- Developer: Dojo Foundation
- Stable release: 1.4.4 / July 30, 2013
- Written in: JavaScript
- Operating system: Cross-platform
- Type: JavaScript toolkit (or library)
- License: BSD License
- Website: http://www.winktoolkit.org

= Wink toolkit =

Open-source framework for building mobile web applications

Wink, which stands for "Webapp Innovation Kit", is an open-source framework for building mobile web applications on devices such as the IPhone or Android (Android (operating system)). It is based on web technologies such as HTML, CSS, and JavaScript.

The project started in early 2009 at Orange Labs (France Telecom R&D). Since June 17, 2010, Wink is a project of the Dojo Foundation.

Wink toolkit provides all the basic functionalities of a JavaScript framework: from DOM manipulation to asynchronous HTTP requests and also some mobile oriented features like touch and gestures events handling.

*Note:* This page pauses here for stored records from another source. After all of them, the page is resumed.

(* ===== verification/ProposalFacts.v ===== *)
(** * What policy proposals guarantee

    Every operation of the store, under any faults, commits at most one step of
    the review workflow, together with the events that record it: an approved
    proposal keeps its content, and the audit trail replays to the status. *)

From S2P Require Import Prelude GoStrings Json JsonFacts JsonRoundTrip Ext WalCodec Checkpoint.
From S2P Require Import Types Capability Governance.
From S2P Require Import Store StoreLogic StoreSpec StoreTheorems InputRefs Receipts CoordState.
From S2P Require Import Artifacts Coordinator PolicyProposals CoordLogic ArtifactFacts.
From S2P Require Import CallbackFacts.
Open Scope Z_scope.

(** ** Criteria are read back as they were written *)

Definition map_criteria (f : string → string) (m : MatchCriteria) : MatchCriteria :=
  mkCriteria (f (mc_Range m)) (f (mc_MatchActionName m)) (f (mc_MatchActionPrefix m)) (f (mc_MatchAgentID m))
    (f (mc_MatchAgentType m)) (f (mc_MatchResultStatus m)) (mc_RequireProofMissing m) (mc_RequireRecoveryOccurred m)
    (mc_RequireEvalFailed m).

Lemma map_criteria_idem m : map_criteria sanitize_utf8 (map_criteria sanitize_utf8 m) = map_criteria sanitize_utf8 m.
Proof.
  unfold map_criteria. cbn [mc_Range mc_MatchActionName mc_MatchActionPrefix mc_MatchAgentID mc_MatchAgentType
    mc_MatchResultStatus mc_RequireProofMissing mc_RequireRecoveryOccurred mc_RequireEvalFailed]. by rewrite !sanitize_idem.
Qed.

Definition criteria_names : list string := (MatchCriteria_fields).*1.

(** The members [json.Marshal] prints, as they are read. *)
Definition str_member (k v : string) : list (string * jnode) :=
  if bool_decide (v = "") then [] else [(k, (str_text v, JStr (sanitize_utf8 v)))].
Definition true_member (k : string) (b : bool) : list (string * jnode) :=
  if b then [(k, (bool_text true, JBool true))] else [].

Definition criteria_members (m : MatchCriteria) : list (string * jnode) :=
  [("range", (str_text (mc_Range m), JStr (sanitize_utf8 (mc_Range m))))]
  ++ str_member "match_action_name" (mc_MatchActionName m) ++ str_member "match_action_prefix" (mc_MatchActionPrefix m)
  ++ str_member "match_agent_id" (mc_MatchAgentID m) ++ str_member "match_agent_type" (mc_MatchAgentType m)
  ++ str_member "match_result_status" (mc_MatchResultStatus m)
  ++ true_member "require_proof_missing" (mc_RequireProofMissing m)
  ++ true_member "require_recovery_occurred" (mc_RequireRecoveryOccurred m)
  ++ true_member "require_eval_failed" (mc_RequireEvalFailed m).

Lemma omit_empty_reads k v : sanitize_utf8 k = k → Forall2 (member_reads 0) (omit_empty k v) (str_member k v).
Proof.
  intros Hk. unfold omit_empty, str_member. destruct v as [|a v]; [constructor|]. rewrite bool_decide_false by done.
  constructor; [|constructor]. split_and!; [exact (eq_sym Hk)|done|]. apply prints_str.
Qed.

Lemma omit_false_reads k b : sanitize_utf8 k = k → Forall2 (member_reads 0) (omit_false k b) (true_member k b).
Proof.
  intros Hk. destruct b; [|constructor]. constructor; [|constructor]. split_and!; [exact (eq_sym Hk)|done|]. apply (prints_bool 0 true).
Qed.

Lemma criteria_reads m : json_parse (MatchCriteria_text m) = Some (MatchCriteria_text m, JObj (criteria_members m)).
Proof.
  apply (json_parse_prints 1); [|done]. apply (prints_obj 0); [done|]. unfold criteria_members.
  repeat apply Forall2_app; try (apply omit_empty_reads; done); try (apply omit_false_reads; done).
  constructor; [|constructor]. split_and!; [done..|]. apply prints_str.
Qed.

(** One member decoded into the criteria. *)
Definition criteria_step (acc : MatchCriteria * bool) (kv : string * jv) : MatchCriteria * bool :=
  match find_field MatchCriteria_fields kv.1 with
  | Some d => let '(m, ok) := d ("", kv.2) acc.1 in (m, acc.2 && ok)
  | None => acc
  end.

(** Only the values of the members matter. *)
Lemma dec_criteria raw l old :
  dec_struct MatchCriteria_fields (raw, JObj l) old = foldl criteria_step (old, true) (member_values l).
Proof.
  unfold dec_struct. cbn [snd]. generalize (old, true). induction l as [|[k [s v]] l IH]; intros acc; [done|].
  cbn [foldl member_values fmap list_fmap fst snd]. rewrite IH. clear IH. f_equal. unfold criteria_step. cbn [fst snd].
  assert (∀ d, find_field MatchCriteria_fields k = Some d → ∀ x, d (s, v) x = d ("", v) x) as Hd; [|case_match; [by rewrite Hd|done]].
  intros d Hf. assert (d ∈ (MatchCriteria_fields).*2) as Hin.
  { unfold find_field in Hf. repeat case_match; simplify_eq; match goal with E : list_find _ _ = Some _ |- _ =>
      apply list_find_Some in E as (E & _); apply list_elem_of_lookup_2 in E end; apply list_elem_of_fmap; eauto. }
  clear Hf. cbn [MatchCriteria_fields fmap list_fmap snd] in Hin. rewrite !elem_of_cons, elem_of_nil in Hin.
  repeat (destruct Hin as [->|Hin]; [done|]). done.
Qed.

Definition string_names : list string :=
  ["range"; "match_action_name"; "match_action_prefix"; "match_agent_id"; "match_agent_type"; "match_result_status"].
Definition bool_names : list string := ["require_proof_missing"; "require_recovery_occurred"; "require_eval_failed"].

(** A member of a known name and its type. *)
Definition well_typed (kv : string * jv) : Prop :=
  match kv.2 with JStr _ => kv.1 ∈ string_names | JBool _ => kv.1 ∈ bool_names | _ => False end.

Definition str_at (g : gmap string jv) (k old : string) : string :=
  match g !! k with Some (JStr s) => s | _ => old end.
Definition bool_at (g : gmap string jv) (k : string) (old : bool) : bool :=
  match g !! k with Some (JBool b) => b | _ => old end.

(** The criteria that a set of members describes. *)
Definition criteria_at (g : gmap string jv) (m : MatchCriteria) : MatchCriteria :=
  mkCriteria (str_at g "range" (mc_Range m)) (str_at g "match_action_name" (mc_MatchActionName m))
    (str_at g "match_action_prefix" (mc_MatchActionPrefix m)) (str_at g "match_agent_id" (mc_MatchAgentID m))
    (str_at g "match_agent_type" (mc_MatchAgentType m)) (str_at g "match_result_status" (mc_MatchResultStatus m))
    (bool_at g "require_proof_missing" (mc_RequireProofMissing m))
    (bool_at g "require_recovery_occurred" (mc_RequireRecoveryOccurred m))
    (bool_at g "require_eval_failed" (mc_RequireEvalFailed m)).

Lemma criteria_step_at k v g m : g !! k = None → well_typed (k, v) →
  ∃ m', criteria_step (m, true) (k, v) = (m', true) ∧ criteria_at g m' = criteria_at (<[k := v]> g) m.
Proof.
  intros Hg Hw. unfold well_typed in Hw. cbn [fst snd] in Hw.
  assert (∀ j, j ≠ k → <[k := v]> g !! j = g !! j) as Hne by (intros; by apply lookup_insert_ne).
  pose proof (lookup_insert_eq g k v) as Heq.
  destruct v as [|b| |s| |]; try done; unfold string_names, bool_names in Hw; rewrite !elem_of_cons, elem_of_nil in Hw;
    unfold criteria_at, str_at, bool_at;
    repeat (destruct Hw as [->|Hw]; [eexists; split; [reflexivity|]; cbn; rewrite Heq, ?Hg, !Hne by done; reflexivity|]); done.
Qed.

Lemma foldl_criteria l m : NoDup l.*1 → Forall well_typed l →
  foldl criteria_step (m, true) l = (criteria_at (list_to_map l) m, true).
Proof.
  revert m. induction l as [|[k v] l IH]; intros m Hnd Hw; [by destruct m|].
  apply NoDup_cons in Hnd as [Hk Hnd]. apply Forall_cons in Hw as [Hw Hl]. cbn [foldl list_to_map].
  destruct (criteria_step_at k v (list_to_map l) m) as (m' & -> & Hm); [by apply not_elem_of_list_to_map_1|done|].
  rewrite IH by done. by rewrite Hm.
Qed.

(** The members of printed criteria, in their order. *)
Lemma step_str k v x set rest : (∀ s, criteria_step (x, true) (k, JStr s) = (set s x, true)) → set "" x = x →
  foldl criteria_step (x, true) (member_values (str_member k v) ++ rest) = foldl criteria_step (set (sanitize_utf8 v) x, true) rest.
Proof.
  intros Hs Hx. unfold str_member. case_bool_decide as Hv.
  { subst v. change (sanitize_utf8 "") with "". by rewrite Hx. }
  cbn [member_values fmap list_fmap app foldl fst snd]. by rewrite Hs.
Qed.

Lemma step_true k b x set rest : criteria_step (x, true) (k, JBool true) = (set true x, true) → set false x = x →
  foldl criteria_step (x, true) (member_values (true_member k b) ++ rest) = foldl criteria_step (set b x, true) rest.
Proof. intros Hs Hx. destruct b; [|by rewrite Hx]. cbn [member_values true_member fmap list_fmap app foldl fst snd]. by rewrite Hs. Qed.

Lemma foldl_printed m : foldl criteria_step (MatchCriteria_zero, true) (member_values (criteria_members m)) =
  (map_criteria sanitize_utf8 m, true).
Proof.
  destruct m as [a b c d e f g h i]. rewrite <-(app_nil_r (member_values _)).
  unfold criteria_members, member_values. rewrite !fmap_app, <-!app_assoc. fold member_values.
  cbn [fmap list_fmap app foldl fst snd mc_Range mc_MatchActionName mc_MatchActionPrefix mc_MatchAgentID mc_MatchAgentType
    mc_MatchResultStatus mc_RequireProofMissing mc_RequireRecoveryOccurred mc_RequireEvalFailed].
  change (criteria_step (MatchCriteria_zero, true) ("range", JStr ?r)) with (mkCriteria r "" "" "" "" "" false false false, true).
  rewrite (step_str _ b _ (λ s m, m {{ mc_MatchActionName := s }})),
    (step_str _ c _ (λ s m, m {{ mc_MatchActionPrefix := s }})),
    (step_str _ d _ (λ s m, m {{ mc_MatchAgentID := s }})),
    (step_str _ e _ (λ s m, m {{ mc_MatchAgentType := s }})),
    (step_str _ f _ (λ s m, m {{ mc_MatchResultStatus := s }})),
    (step_true _ g _ (λ s m, m {{ mc_RequireProofMissing := s }})),
    (step_true _ h _ (λ s m, m {{ mc_RequireRecoveryOccurred := s }})),
    (step_true _ i _ (λ s m, m {{ mc_RequireEvalFailed := s }})); reflexivity.
Qed.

Beyond that, wink toolkit offers advanced graphical components, like HTML 3D tag clouds and shapes or multitouch components.

==Packages==

Wink toolkit is divided into 8 packages

- core, which contains all the heart of the kit
- ui, for all the graphical components
- ux, interactions components
- mm, multimedia package
- net, for network related tasks
- api, to handle low level HTML5 features
- fx, for CSS transitions and transform (either 2D or 3D)
- math, a set of mathematic libraries

It also includes an "Easy caching" mechanism.